*** Block opens ***

(* ===== verification/MacLearning.v ===== *)
(** * MAC learning (lib/mac-learning.c, lib/mac-learning.h)

    The table from addresses and VLANs to ports of an ordinary learning switch: entries in a
    hash map, in a list from the least to the most recently used, expired when they have not
    been seen for a while.  A [struct mac_entry] is a block of a heap; the map's nodes and
    the list hold its address.

    Times are seconds in a 64-bit time_t.  time_now(), random_uint32() and tag_create_random()
    are arguments of the functions that call them. *)
From Stdlib Require Import Sorted.
From S2P Require Import Prelude Tag Hash Hmap.

Local Open Scope Z_scope.

(** ** Definitions *)

Definition MAC_MAX : Z := 2048.
Definition TIME_MIN : Z := LLONG_MIN.
Definition MAC_GRAT_ARP_LOCK_TIME : Z := 5.

(** [me_hash] is the hash kept in the member hmap_node. *)
Record mac_entry := MkMac {
  me_hash : Z;
  me_expires : Z;
  me_grat_arp_lock : Z;
  me_mac : list Z;
  me_vlan : Z;
  me_tag : Z;
  me_port : Z
}.

Definition set_expires (t : Z) (e : mac_entry) : mac_entry :=
  MkMac (me_hash e) t (me_grat_arp_lock e) (me_mac e) (me_vlan e) (me_tag e) (me_port e).
Definition set_lock (t : Z) (e : mac_entry) : mac_entry :=
  MkMac (me_hash e) (me_expires e) t (me_mac e) (me_vlan e) (me_tag e) (me_port e).
Definition set_tag (t : Z) (e : mac_entry) : mac_entry :=
  MkMac (me_hash e) (me_expires e) (me_grat_arp_lock e) (me_mac e) (me_vlan e) t (me_port e).
Definition set_port (t : Z) (e : mac_entry) : mac_entry :=
  MkMac (me_hash e) (me_expires e) (me_grat_arp_lock e) (me_mac e) (me_vlan e) (me_tag e) t.

(** The table and the memory of its entries; [ml_next] is an address not yet used.  A VLAN
    bitmap is its words of 64 bits. *)
Record mac_learning := MkMl {
  ml_heap : gmap nat mac_entry;
  ml_next : nat;
  ml_table : hmap;
  ml_lrus : list nat;
  ml_secret : Z;
  ml_flood_vlans : option (list Z);
  ml_idle_time : Z
}.

Definition with_heap (h : gmap nat mac_entry) (m : mac_learning) : mac_learning :=
  MkMl h (ml_next m) (ml_table m) (ml_lrus m) (ml_secret m) (ml_flood_vlans m) (ml_idle_time m).
Definition with_table (t : hmap) (m : mac_learning) : mac_learning :=
  MkMl (ml_heap m) (ml_next m) t (ml_lrus m) (ml_secret m) (ml_flood_vlans m) (ml_idle_time m).
Definition with_lrus (l : list nat) (m : mac_learning) : mac_learning :=
  MkMl (ml_heap m) (ml_next m) (ml_table m) l (ml_secret m) (ml_flood_vlans m) (ml_idle_time m).

Abbreviation mlm := (cstate mac_learning).

(** *** Memory and lists *)

Definition load_entry (p : nat) : mlm mac_entry := fun m =>
  match ml_heap m !! p with Some e => Ret (e, m) | None => Stuck DanglingPtr end.

Definition modify_entry (p : nat) (f : mac_entry -> mac_entry) : mlm unit := fun m =>
  match ml_heap m !! p with
  | Some e => Ret (tt, with_heap (<[p := f e]> (ml_heap m)) m)
  | None => Stuck DanglingPtr
  end.

(** xmalloc, which does not fail, and the first stores into the block. *)
Definition new_entry (e : mac_entry) : mlm nat := fun m =>
  Ret (ml_next m, MkMl (<[ml_next m := e]> (ml_heap m)) (S (ml_next m)) (ml_table m) (ml_lrus m)
                       (ml_secret m) (ml_flood_vlans m) (ml_idle_time m)).

Definition free_entry (p : nat) : mlm unit := fun m =>
  match ml_heap m !! p with
  | Some _ => Ret (tt, with_heap (delete p (ml_heap m)) m)
  | None => Stuck InvalidFree
  end.

Definition on_table (f : hmap -> outcome hmap) : mlm unit := fun m =>
  match f (ml_table m) with Ret t => Ret (tt, with_table t m) | Stuck e => Stuck e end.

(** list_remove of an entry's lru_node, and list_push_back. *)
Definition lru_remove (p : nat) : mlm unit := fun m =>
  Ret (tt, with_lrus (filter (fun q => q <> p) (ml_lrus m)) m).
Definition lru_push_back (p : nat) : mlm unit := fun m =>
  Ret (tt, with_lrus (ml_lrus m ++ [p]) m).

(** *** Helpers of the source *)

Definition mac_entry_is_new (e : mac_entry) : bool := me_tag e =? 0.

Definition mac_entry_age (m : mac_learning) (e : mac_entry) (now : Z) : Z :=
  s32 (ml_idle_time m - (me_expires e - now)).

Definition mac_entry_set_grat_arp_lock (p : nat) (now : Z) : mlm unit :=
  modify_entry p (set_lock (now + MAC_GRAT_ARP_LOCK_TIME)).

Definition mac_entry_is_grat_arp_locked (e : mac_entry) (now : Z) : bool := now <? me_grat_arp_lock e.

(** The 32 and the 16 bits of an address, read on a little-endian host. *)
Definition mac_table_hash (secret : Z) (mac : list Z) (vlan : Z) : Z :=
  let mac1 := le_word (take 4 mac) in
  let mac2 := le_word (take 2 (drop 4 mac)) in
  hash_3words mac1 (Z.lor mac2 (u32 (Z.shiftl vlan 16))) secret.

Definition make_unknown_mac_tag (m : mac_learning) (mac : list Z) (vlan : Z) : Z :=
  tag_create_deterministic (mac_table_hash (ml_secret m) mac vlan).

Definition eth_addr_is_multicast (mac : list Z) : bool := Z.odd (nth 0 mac 0).

(** The search loop over the nodes with the hash. *)
Fixpoint find_entry (mac : list Z) (vlan : Z) (nodes : list hmap_node) : mlm (option nat) :=
  match nodes with
  | [] => mret None
  | x :: nodes' =>
      e ← load_entry (node_ptr x);
      if (me_vlan e =? vlan) && bool_decide (me_mac e = mac) then mret (Some (node_ptr x))
      else find_entry mac vlan nodes'
  end.

Definition mac_entry_lookup (mac : list Z) (vlan : Z) : mlm (option nat) :=
  m ← get;
  nodes ← lift (for_each_with_hash (ml_table m) (mac_table_hash (ml_secret m) mac vlan));
  find_entry mac vlan nodes.

Definition get_lru : mlm (option nat) := gets (fun m => head (ml_lrus m)).

Definition normalize_idle_time (idle_time : Z) : Z :=
  if idle_time <? 15 then 15 else if 3600 <? idle_time then 3600 else idle_time.

(** *** The functions of the interface *)

Definition mac_learning_create (idle_time secret : Z) : mac_learning :=
  MkMl ∅ 0 hmap_init [] secret None (normalize_idle_time idle_time).

(** vlan_bitmap_equal. *)
Definition vlan_bitmap_equal (a b : option (list Z)) : bool := bool_decide (a = b).

(** vlan_bitmap_clone makes a copy, so the argument is stored. *)
Definition mac_learning_set_flood_vlans (bitmap : option (list Z)) : mlm bool := fun m =>
  if vlan_bitmap_equal (ml_flood_vlans m) bitmap then Ret (false, m)
  else Ret (true, MkMl (ml_heap m) (ml_next m) (ml_table m) (ml_lrus m) (ml_secret m) bitmap
                       (ml_idle_time m)).

Fixpoint shift_expires (ps : list nat) (delta : Z) : mlm unit :=
  match ps with
  | [] => mret tt
  | p :: ps' => _ ← modify_entry p (fun e => set_expires (me_expires e + delta) e); shift_expires ps' delta
  end.

Definition set_idle (t : Z) : mlm unit := fun m =>
  Ret (tt, MkMl (ml_heap m) (ml_next m) (ml_table m) (ml_lrus m) (ml_secret m) (ml_flood_vlans m) t).

Definition mac_learning_set_idle_time (idle_time : Z) : mlm unit :=
  let idle_time := normalize_idle_time idle_time in
  m ← get;
  if idle_time =? ml_idle_time m then mret tt
  else
    _ ← shift_expires (ml_lrus m) (idle_time - ml_idle_time m);
    set_idle idle_time.

Definition bitmap_is_set (b : list Z) (offset : Z) : outcome bool :=
  w ← of_option OutOfBounds (b !! Z.to_nat (offset / 64));
  Ret (Z.testbit w (offset `mod` 64)).

Definition is_learning_vlan (vlan : Z) : mlm bool :=
  m ← get;
  match ml_flood_vlans m with
  | None => mret true
  | Some b => s ← lift (bitmap_is_set b vlan); mret (negb s)
  end.

(** The table pointer is not null here. *)
Definition mac_learning_may_learn (src_mac : list Z) (vlan : Z) : mlm bool :=
  l ← is_learning_vlan vlan; mret (l && negb (eth_addr_is_multicast src_mac)).

Definition mac_learning_expire (p : nat) : mlm unit :=
  e ← load_entry p;
  _ ← on_table (fun t => hmap_remove t (MkNode (me_hash e) p));
  _ ← lru_remove p;
  free_entry p.

(** A full table gives up its least recently used entry. *)
Definition make_room : mlm unit :=
  m ← get;
  if MAC_MAX <=? hmap_count (ml_table m) then
    l ← get_lru;
    match l with Some q => mac_learning_expire q | None => fails NullDeref end
  else mret tt.

Definition insert_new (src_mac : list Z) (vlan : Z) : mlm nat :=
  m ← get;
  let hash := mac_table_hash (ml_secret m) src_mac vlan in
  _ ← make_room;
  p ← new_entry (MkMac hash 0 TIME_MIN src_mac vlan 0 0);
  _ ← on_table (fun t => hmap_insert t p hash);
  mret p.

Definition mac_learning_insert (src_mac : list Z) (vlan now : Z) : mlm nat :=
  e ← mac_entry_lookup src_mac vlan;
  p ← match e with
      | None => insert_new src_mac vlan
      | Some p => _ ← lru_remove p; mret p
      end;
  _ ← lru_push_back p;
  m ← get;
  _ ← modify_entry p (set_expires (now + ml_idle_time m));
  mret p.

(** [tag] is the new tag drawn by tag_create_random. *)
Definition mac_learning_changed (p : nat) (tag : Z) : mlm Z :=
  e ← load_entry p;
  _ ← modify_entry p (set_tag tag);
  m ← get;
  mret (if me_tag e =? 0 then make_unknown_mac_tag m (me_mac e) (me_vlan e) else me_tag e).

(** The entry, and what becomes of the caller's tags. *)
Definition mac_learning_lookup (dst : list Z) (vlan : Z) (tag : option Z) : mlm (option nat * option Z) :=
  if eth_addr_is_multicast dst then mret (None, tag)
  else
    l ← is_learning_vlan vlan;
    if negb l then mret (None, tag)
    else
      r ← mac_entry_lookup dst vlan;
      m ← get;
      match r with
      | None => mret (None, (fun t => Z.lor t (make_unknown_mac_tag m dst vlan)) <$> tag)
      | Some p =>
          e ← load_entry p;
          if me_tag e =? 0 then fails AssertFail
          else mret (Some p, (fun t => Z.lor t (me_tag e)) <$> tag)
      end.

(** The two loops; [all] is mac_learning_flush, which does not look at the time.  Every round
    takes an entry off the list, so its length is enough fuel. *)
Fixpoint expire_loop (fuel : nat) (all : bool) (now : Z) (tags : option tag_set)
  : mlm (option tag_set) :=
  match fuel with
  | O => mret tags
  | S f =>
      l ← get_lru;
      match l with
      | None => mret tags
      | Some p =>
          e ← load_entry p;
          if all || (me_expires e <=? now) then
            _ ← mac_learning_expire p;
            expire_loop f all now ((fun s => tag_set_add s (me_tag e)) <$> tags)
          else mret tags
      end
  end.

Definition mac_learning_flush (tags : option tag_set) : mlm (option tag_set) :=
  m ← get;
  tags ← expire_loop (length (ml_lrus m)) true 0 tags;
  _ ← on_table hmap_shrink;
  mret tags.

Definition mac_learning_run (now : Z) (tags : option tag_set) : mlm (option tag_set) :=
  m ← get;
  expire_loop (length (ml_lrus m)) false now tags.

(** The time poll_timer_wait_until is called with. *)
Definition mac_learning_wait : mlm (option Z) :=
  l ← get_lru;
  match l with
  | None => mret None
  | Some p => e ← load_entry p; mret (Some (s64 (me_expires e * 1000)))
  end.

(** HMAP_FOR_EACH_SAFE of mac_learning_destroy: the next node is found before the node is
    removed and freed. *)
Fixpoint destroy_entries (fuel : nat) (c : list hmap_node) : mlm unit :=
  match fuel, c with
  | S f, x :: next =>
      m ← get;
      c ← lift (hmap_next (ml_table m) x next);
      _ ← on_table (fun t => hmap_remove t x);
      _ ← free_entry (node_ptr x);
      destroy_entries f c
  | _, _ => mret tt
  end.

(** The table itself and its bitmap are freed at the end. *)
Definition mac_learning_destroy : mlm unit :=
  m ← get;
  c ← lift (hmap_first (ml_table m));
  destroy_entries (length (nodes (ml_table m))) c.

(** ** Representation

    The table as the list of its entries with their addresses, least recently used first. *)

Abbreviation entries := (list (nat * mac_entry)).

*** Block closes ***

* **WHAT YOU NEED TO DO**:
Out of the material above, output word for word the line with "p ← new_entry", the line with "Definition mac_learning_lookup (dst", and all lines between them, with nothing else.

* **TASK RESPONSE**:
  p ← new_entry (MkMac hash 0 TIME_MIN src_mac vlan 0 0);
  _ ← on_table (fun t => hmap_insert t p hash);
  mret p.

Definition mac_learning_insert (src_mac : list Z) (vlan now : Z) : mlm nat :=
  e ← mac_entry_lookup src_mac vlan;
  p ← match e with
      | None => insert_new src_mac vlan
      | Some p => _ ← lru_remove p; mret p
      end;
  _ ← lru_push_back p;
  m ← get;
  _ ← modify_entry p (set_expires (now + ml_idle_time m));
  mret p.

(** [tag] is the new tag drawn by tag_create_random. *)
Definition mac_learning_changed (p : nat) (tag : Z) : mlm Z :=
  e ← load_entry p;
  _ ← modify_entry p (set_tag tag);
  m ← get;
  mret (if me_tag e =? 0 then make_unknown_mac_tag m (me_mac e) (me_vlan e) else me_tag e).

(** The entry, and what becomes of the caller's tags. *)
Definition mac_learning_lookup (dst : list Z) (vlan : Z) (tag : option Z) : mlm (option nat * option Z) :=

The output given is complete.